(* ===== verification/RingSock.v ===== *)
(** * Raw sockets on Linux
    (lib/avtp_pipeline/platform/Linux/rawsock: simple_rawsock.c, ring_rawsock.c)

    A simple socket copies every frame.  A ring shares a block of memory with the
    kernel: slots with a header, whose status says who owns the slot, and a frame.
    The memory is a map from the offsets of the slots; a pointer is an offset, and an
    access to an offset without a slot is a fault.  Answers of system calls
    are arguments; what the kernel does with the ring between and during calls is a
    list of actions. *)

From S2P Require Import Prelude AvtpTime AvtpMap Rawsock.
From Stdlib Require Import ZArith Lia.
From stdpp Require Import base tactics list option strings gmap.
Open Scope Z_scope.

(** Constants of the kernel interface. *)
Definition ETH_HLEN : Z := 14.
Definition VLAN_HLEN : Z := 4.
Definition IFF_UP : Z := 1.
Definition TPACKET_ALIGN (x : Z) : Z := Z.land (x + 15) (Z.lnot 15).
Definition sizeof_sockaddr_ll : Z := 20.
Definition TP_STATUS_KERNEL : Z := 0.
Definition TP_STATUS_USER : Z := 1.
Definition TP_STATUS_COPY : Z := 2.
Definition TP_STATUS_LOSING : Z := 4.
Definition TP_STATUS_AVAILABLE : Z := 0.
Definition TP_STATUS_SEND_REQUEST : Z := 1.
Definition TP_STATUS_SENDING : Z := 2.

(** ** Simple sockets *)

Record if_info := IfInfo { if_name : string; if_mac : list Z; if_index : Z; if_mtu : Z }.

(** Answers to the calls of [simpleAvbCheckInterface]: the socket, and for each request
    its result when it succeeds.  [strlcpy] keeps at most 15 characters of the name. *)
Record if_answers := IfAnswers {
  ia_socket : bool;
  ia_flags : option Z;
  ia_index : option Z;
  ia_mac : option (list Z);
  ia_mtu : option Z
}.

==*==

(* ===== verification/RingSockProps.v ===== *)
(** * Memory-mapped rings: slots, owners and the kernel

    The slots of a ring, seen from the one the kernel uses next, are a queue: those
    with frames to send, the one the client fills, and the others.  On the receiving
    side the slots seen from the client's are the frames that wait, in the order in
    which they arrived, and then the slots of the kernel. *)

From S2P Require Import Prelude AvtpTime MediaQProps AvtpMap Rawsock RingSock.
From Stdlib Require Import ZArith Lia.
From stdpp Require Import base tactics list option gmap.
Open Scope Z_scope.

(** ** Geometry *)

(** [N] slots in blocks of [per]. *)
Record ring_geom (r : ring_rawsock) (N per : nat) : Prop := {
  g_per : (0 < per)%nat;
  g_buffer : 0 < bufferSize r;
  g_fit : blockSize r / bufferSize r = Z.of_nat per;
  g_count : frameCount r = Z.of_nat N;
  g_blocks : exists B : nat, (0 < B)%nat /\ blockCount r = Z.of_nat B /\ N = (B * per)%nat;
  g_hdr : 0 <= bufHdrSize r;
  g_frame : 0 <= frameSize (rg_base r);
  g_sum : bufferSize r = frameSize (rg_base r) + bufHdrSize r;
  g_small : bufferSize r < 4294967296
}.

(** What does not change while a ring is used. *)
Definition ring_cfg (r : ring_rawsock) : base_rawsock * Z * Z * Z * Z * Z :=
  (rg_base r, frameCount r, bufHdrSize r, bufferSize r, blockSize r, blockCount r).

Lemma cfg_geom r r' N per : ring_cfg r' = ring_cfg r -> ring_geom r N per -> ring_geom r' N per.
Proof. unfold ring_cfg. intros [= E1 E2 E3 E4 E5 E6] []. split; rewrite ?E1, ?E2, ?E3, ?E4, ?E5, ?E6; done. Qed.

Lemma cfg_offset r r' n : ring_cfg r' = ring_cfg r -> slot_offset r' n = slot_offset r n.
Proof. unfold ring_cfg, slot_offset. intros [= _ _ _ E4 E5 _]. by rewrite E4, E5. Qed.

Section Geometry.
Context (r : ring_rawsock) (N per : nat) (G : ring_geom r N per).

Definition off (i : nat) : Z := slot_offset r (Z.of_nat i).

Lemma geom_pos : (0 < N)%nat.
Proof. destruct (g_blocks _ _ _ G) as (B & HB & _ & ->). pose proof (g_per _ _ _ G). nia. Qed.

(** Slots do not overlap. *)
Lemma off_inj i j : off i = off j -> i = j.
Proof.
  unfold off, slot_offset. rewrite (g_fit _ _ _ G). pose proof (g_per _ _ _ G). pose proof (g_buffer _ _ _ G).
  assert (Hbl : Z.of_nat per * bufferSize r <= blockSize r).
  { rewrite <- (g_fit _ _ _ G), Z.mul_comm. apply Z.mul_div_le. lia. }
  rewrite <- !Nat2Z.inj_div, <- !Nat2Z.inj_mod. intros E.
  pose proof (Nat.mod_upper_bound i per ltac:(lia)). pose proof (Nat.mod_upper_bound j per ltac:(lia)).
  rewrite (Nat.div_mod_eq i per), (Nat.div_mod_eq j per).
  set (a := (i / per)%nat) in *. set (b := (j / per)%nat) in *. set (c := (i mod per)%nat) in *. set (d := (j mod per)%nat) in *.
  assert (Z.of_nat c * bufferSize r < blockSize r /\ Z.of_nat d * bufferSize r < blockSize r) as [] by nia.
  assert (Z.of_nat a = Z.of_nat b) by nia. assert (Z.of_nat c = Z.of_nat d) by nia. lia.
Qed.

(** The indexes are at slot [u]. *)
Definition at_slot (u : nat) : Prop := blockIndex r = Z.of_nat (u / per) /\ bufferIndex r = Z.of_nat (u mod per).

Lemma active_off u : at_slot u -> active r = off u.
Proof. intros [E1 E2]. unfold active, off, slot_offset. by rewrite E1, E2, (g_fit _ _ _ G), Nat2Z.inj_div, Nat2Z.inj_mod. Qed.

==*==

* _TASK PROMPT_:
Show the lines from the data above that contain the string "unfold".

* _WRITTEN REPLY_:
Proof. unfold ring_cfg. intros [= E1 E2 E3 E4 E5 E6] []. split; rewrite ?E1, ?E2, ?E3, ?E4, ?E5, ?E6; done. Qed.
Proof. unfold ring_cfg, slot_offset. intros [= _ _ _ E4 E5 _]. by rewrite E4, E5. Qed.
  unfold off, slot_offset. rewrite (g_fit _ _ _ G). pose proof (g_per _ _ _ G). pose proof (g_buffer _ _ _ G).
Proof. intros [E1 E2]. unfold active, off, slot_offset. by rewrite E1, E2, (g_fit _ _ _ G), Nat2Z.inj_div, Nat2Z.inj_mod. Qed.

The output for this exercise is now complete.